Он молчит в течение долгой, долгой минуты, потом говорит:
– Я направлю ФБР к тебе, Гвен. Если придется им солгать, я солгу, но заставлю их отправиться туда. И к черту последствия. – Его убивает то, что он не может быть сейчас рядом со мной, я это чувствую. Меня это убивало бы точно так же.
– Я люблю тебя, – шепчу я, и голос мой дрожит. Не хочу завершать звонок, но знаю, что должна. У нас мало времени. Джонатан/МалусНавис ясно дал это понять.
Положив трубку, я открываю глаза и смотрю на маленький безликий городок, на улицы, по которым не ездят машины, на окна, в которых не видно ни одного человеческого лица. Он кажется… совсем пустым. Весь этот город – паутина, и мы уже пойманы в нее. Отсюда очень далеко, невероятно далеко добираться до чего-то, похожего на цивилизацию.
– Гвен, – говорит Кец, – почему он позволил нам узнать, кем является на самом деле? Узнать его настоящее имя?
Я думаю об этом. О том, как МалусНавис подбирался ко мне. Показал свое лицо. Выдал мне все, пусть даже косвенными, уклончивыми способами. Я думаю о том, что сообщил мне сейчас Сэм – о том молодом человеке, которого он отговорил прыгать с моста. Эта попытка самоубийства тоже могла быть фальшивкой, еще одним актом игры.
Но что, если нет? Что, если этот человек наконец решил, что с него достаточно? Это могло быть желанием завершить игру. В любом случае я должна ее выиграть.
– Кец, посмотри на карту, – прошу я.
– И что мне на ней искать?
– Там изображен маяк, залив и дом, верно? – Она кивает. Я сую руку в салон машины и достаю карту, которую срисовала из Интернета – «нагугленную» с телефона Джонатана до того, как я выбросила это устройство. – Чего не хватает?

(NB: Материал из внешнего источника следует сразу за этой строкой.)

Lemma display_matches_capture_witness :
  printed
    (calls (snd (run ["cat"] 30 (native [typed_a; released_a; read_fails] 0))))
  = output (snd (run ["cat"] 30 (native [typed_a; released_a; read_fails] 0))).
Proof.
  apply (display_matches_capture
           ["cat"] 30 (native [typed_a; released_a; read_fails] 0) 3 4).
  - apply native_starts.
  - discriminate.
Defined.





(** ** Allocation and spawn *)

Lemma spawns_loop_call cs :
  Forall (fun c => is_loop_call c = true) cs -> spawns cs = [].
Proof.
  induction 1 as [|c cs Hc _ IH]; [reflexivity|].
  unfold spawns in *. cbn [flat_map]. rewrite IH.
  destruct c; try discriminate; reflexivity.
Qed.

Lemma spawns_run cmd ert w m sl :
  terminal_size w <> None -> pty_pair w = Some (m, sl) ->
  spawns (calls (snd (run cmd ert w))) = [spawn_args cmd w sl].
Proof.
  intros Hsz Hpty.
  destruct (terminal_size w) as [[cols rows]|] eqn:Esz; [clear Hsz|congruence].
  assert (forall Hst : starts w m sl,
            spawns (calls (snd (run cmd ert w))) = [spawn_args cmd w sl]) as K.
  { intros Hst. rewrite (calls_of_started cmd ert w m sl Hst).
    unfold spawns. rewrite !flat_map_app.
    fold (spawns (loop_calls m (rounds w) (exit_status w))).
    rewrite (spawns_loop_call _ (loop_calls_kind _ _ _)).
    rewrite flat_map_delivery by reflexivity.
    unfold setup_calls, cleanup_calls. rewrite Esz.
    destruct (os_name w), (m >=? 0)%Z; reflexivity. }
  destruct (spawn_ok w) eqn:Hsp.
  - destruct (os_name w) eqn:Hos.
    + destruct (os_close_ok w sl) eqn:Hsl.
      * apply K. repeat split; [eexists; exact Esz|exact Hpty|exact Hsp
                                |intros _; exact Hsl].
      * prelude. rewrite Esz, Hpty, Hsp, Hos. step. rewrite Hsl. reflexivity.
    + apply K. repeat split; [eexists; exact Esz|exact Hpty|exact Hsp
                              |intros; congruence].
  - prelude. rewrite Esz, Hpty, Hsp. destruct (os_name w); reflexivity.
Qed.

(** X7.  Once the pty is allocated, exactly one child is spawned, whether
    the spawn then succeeds or not: with the caller's command unchanged,
    standard output and standard error on the follower descriptor, no
    buffering and [close_fds].  On the native path standard input is the
    follower as well and no shell is used; on the emulated path standard
    input is a pipe and the command goes through the shell. *)
Theorem one_child_on_the_follower cmd ert w m sl :
  terminal_size w <> None ->
  pty_pair w = Some (m, sl) ->
  exists args,
    spawns (calls (snd (run cmd ert w))) = [args] /\
    p_cmd args = cmd /\
    p_stdout args = Fd sl /\ p_stderr args = Fd sl /\
    p_bufsize args = 0 /\ p_close_fds args = true /\
    p_stdin args = match os_name w with Unix => Fd sl | Windows => PIPE end /\
    p_shell args = match os_name w with Unix => false | Windows => true end.
Proof.
  intros Hsz Hpty. exists (spawn_args cmd w sl).
  split; [apply (spawns_run _ _ _ m); assumption|].
  unfold spawn_args. destruct (os_name w); repeat split.
Qed.

Lemma one_child_on_the_follower_witness :
  exists args,
    spawns (calls (snd (run ["not-a-real-command-xyz"] 30 no_such_command))) =
    [args] /\
    p_cmd args = ["not-a-real-command-xyz"] /\
    p_stdout args = Fd 4 /\ p_stderr args = Fd 4 /\
    p_bufsize args = 0 /\ p_close_fds args = true /\
    p_stdin args = Fd 4 /\ p_shell args = false.
Proof.
  apply (one_child_on_the_follower
           ["not-a-real-command-xyz"] 30 no_such_command 3 4).
  - discriminate.
  - reflexivity.
Defined.

(** X6.  When the terminal size cannot be read or the pty cannot be
    allocated, the function raises [OSError] before any child exists: it
    spawns nothing, closes nothing and captures nothing; without a terminal
    size it does not even ask for a pty. *)
Theorem provisioning_failure_spawns_nothing cmd ert w :
  terminal_size w = None \/ pty_pair w = None ->
  fst (run cmd ert w) = Raise OSError /\
  spawns (calls (snd (run cmd ert w))) = [] /\
  (forall fd, releases fd (calls (snd (run cmd ert w))) = 0%nat) /\
  output (snd (run cmd ert w)) = [] /\
  (terminal_size w = None ->
   calls (snd (run cmd ert w)) = [c_get_terminal_size]).
Proof.
  intros H. prelude.
  destruct (terminal_size w) as [[cols rows]|] eqn:Hsz.
  - destruct H as [H|H]; [discriminate|]. rewrite H.
    destruct (os_name w); step; repeat split; intros; discriminate.
  - step. repeat split.
Qed.

Lemma provisioning_failure_spawns_nothing_witness :
  fst (run ["ls"] 30 no_pty) = Raise OSError /\
  spawns (calls (snd (run ["ls"] 30 no_pty))) = [] /\
  (forall fd, releases fd (calls (snd (run ["ls"] 30 no_pty))) = 0%nat) /\
  output (snd (run ["ls"] 30 no_pty)) = [] /\
  (terminal_size no_pty = None ->
   calls (snd (run ["ls"] 30 no_pty)) = [c_get_terminal_size]).
Proof.
  apply (provisioning_failure_spawns_nothing ["ls"] 30 no_pty).
  right. reflexivity.
Defined.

– Консервного завода, – соображает она. – Может быть, он разрушен?
– А может быть, и нет. Может быть, этот человек не изобразил его, потому что хочет, чтобы мы ехали прямо к маяку.

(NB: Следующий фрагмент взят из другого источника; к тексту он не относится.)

(** C5. The goal-programming penalty is one-sided: the penalty of a group
    is priority times max(0, target - groupScore), and raising the score
    of a group that is already at or above its target, all else equal,
    leaves the composite penalty term unchanged. *)
Theorem penalty_one_sided
        (goals : Group -> GoalSpec) (gs gs' : Group -> Q) (g0 : Group)
        (Hmet : target (goals g0) <= gs g0)
        (Hraised : gs g0 <= gs' g0)
        (Hrest : forall g, g <> g0 -> gs' g == gs g) :
  (forall g s,
      penalty (goals g) s
      == priority (goals g) * Qmax 0 (target (goals g) - s)) /\
  penalty (goals g0) (gs' g0) == penalty (goals g0) (gs g0) /\
  penaltyTerm goals gs' == penaltyTerm goals gs.
Proof.
  assert (P0 : penalty (goals g0) (gs' g0) == penalty (goals g0) (gs g0)).
  { rewrite (penalty_met _ _ Hmet).
    apply penalty_met. apply Qle_trans with (gs g0); assumption. }
  split; [intros g s; reflexivity|]. split; [exact P0|].
  unfold penaltyTerm. destruct g0.
  - rewrite P0.
    rewrite (penalty_compat _ _ _ (Hrest natural_technical
                                         ltac:(discriminate))).
    reflexivity.
  - rewrite P0.
    rewrite (penalty_compat _ _ _ (Hrest economic ltac:(discriminate))).
    reflexivity.
Qed.

Lemma penalty_one_sided_witness :
  penaltyTerm (goal Scenario.config)
              (fun g => match g with
                        | economic => 14
                        | natural_technical => 90
                        end)
  == penaltyTerm (goal Scenario.config)
                 (fun g => match g with
                           | economic => 14
                           | natural_technical => 61
                           end).
Proof.
  apply (penalty_one_sided (goal Scenario.config)
           (fun g => match g with
                     | economic => 14 | natural_technical => 61 end)
           (fun g => match g with
                     | economic => 14 | natural_technical => 90 end)
           natural_technical).
  - discriminate.
  - discriminate.
  - intros [|] H; [reflexivity | congruence].
Defined.

(** C3. Whenever a raw measurement of the set is missing, non-finite or out
    of its physical domain, the pipeline fails with a named
    InvalidMeasurement for that criterion and returns no result, and it
    fails in no other case; a result it returns holds, for each criterion,
    a score derived from a valid entry of the set, never a substituted
    one. *)
Theorem invalid_measurement_surfaced (cfg : Config) (now : string)
        (ms : list RawMeasurement) :
  let invalid (m : RawMeasurement) :=
    validValue (criterion cfg (rm_criterion m)) (rm_value m) = false in
  let missing (id : CriterionId) :=
    forall m, In m ms -> rm_criterion m <> id in
  ((exists m, In m ms /\ invalid m) \/ (exists id, missing id) <->
   exists id, analyze cfg now ms = Err (InvalidMeasurement id))
  /\ (forall e,
        analyze cfg now ms = Err e ->
        exists id,
          e = InvalidMeasurement id /\
          ((exists m, In m ms /\ rm_criterion m = id /\ invalid m)
           \/ missing id))
  /\ ((forall m, In m ms -> ~ invalid m) ->
      (forall id, ~ missing id) ->
      exists r, analyze cfg now ms = Ok r)
  /\ (forall r,
        analyze cfg now ms = Ok r ->
        map cs_id (detailed_scores r) = allCriteria /\
        Forall (derived cfg ms) (detailed_scores r)).
Proof.
  intros invalid missing. unfold invalid, missing.
  pose proof (analyze_cases cfg now ms) as H.
  destruct (analyze cfg now ms) as [r|e].
  - destruct H as (Hall & Hpres & Hids & Hd).
    split; [|split; [|split]].
    + split.
      * intros [(m & Hm & Hbad)|(id & Hmiss)].
        -- rewrite (Hall m Hm) in Hbad. discriminate.
        -- destruct (Hpres id) as (m & Hm & Hid).
           destruct (Hmiss m Hm Hid).
      * intros (id & E). discriminate E.
    + intros e E. discriminate E.
    + intros _ _. exists r. reflexivity.
    + intros r' E. injection E as <-. split; assumption.
  - destruct H as (id & -> & Hbad).
    split; [|split; [|split]].
    + split.
      * intros _. exists id. reflexivity.
      * intros _. destruct Hbad as [(m & Hm & Hid & Hv)|Hmiss].
        -- left. exists m. split; [exact Hm|]. rewrite Hid. exact Hv.
        -- right. exists id. exact Hmiss.
    + intros e E. injection E as <-. exists id. split; [reflexivity|].
      destruct Hbad as [(m & Hm & Hid & Hv)|Hmiss].
      * left. exists m. repeat split; try assumption.
        rewrite Hid. exact Hv.
      * right. exact Hmiss.
    + intros Hvalid Hpres. exfalso.
      destruct Hbad as [(m & Hm & Hid & Hv)|Hmiss].
      * apply (Hvalid m Hm). rewrite Hid. exact Hv.
      * apply (Hpres id). exact Hmiss.
    + intros r E. discriminate E.
Qed.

Она с раздражением вздыхает.
– Господи, Гвен, твой образ мышления меня иногда пугает.
– Нам нужно ехать на консервный завод, – говорю я. – Давай не будем заставлять его ждать.
Кец хватает меня за руку, когда я прохожу мимо нее, направляясь к водительской дверце.
– Или – только дослушай меня! – нам нужно подождать, пока Сэм пришлет нам подкрепление, настоящие силы.
– МалусНавис написал – десять минут. – Я мягко высвобождаюсь. – Десять минут до наступления последствий. Чьи фотографии он прислал тебе?
Она не отвечает, просто стоит, глядя в сторону и стиснув кулаки. Потом кивает. Мы садимся в «Хонду» и едем к заливу.
23
ГВЕН
По пути из города мы не видим ни одной живой души. Ни одного лица в окне, ни машин, ничего. Город сейчас кажется подделкой, декорацией для киносъемок.
Весь день кажется каким-то неправильным. Удушливо-влажный, но прохладный. Запах разложения становится сильнее по мере того, как мы едем все дальше с открытыми окнами, и «Хонда» с ее почти не существующей подвеской подскакивает на каждом ухабе и выбоине. Крики чаек звенят в воздухе, словно удары колокола.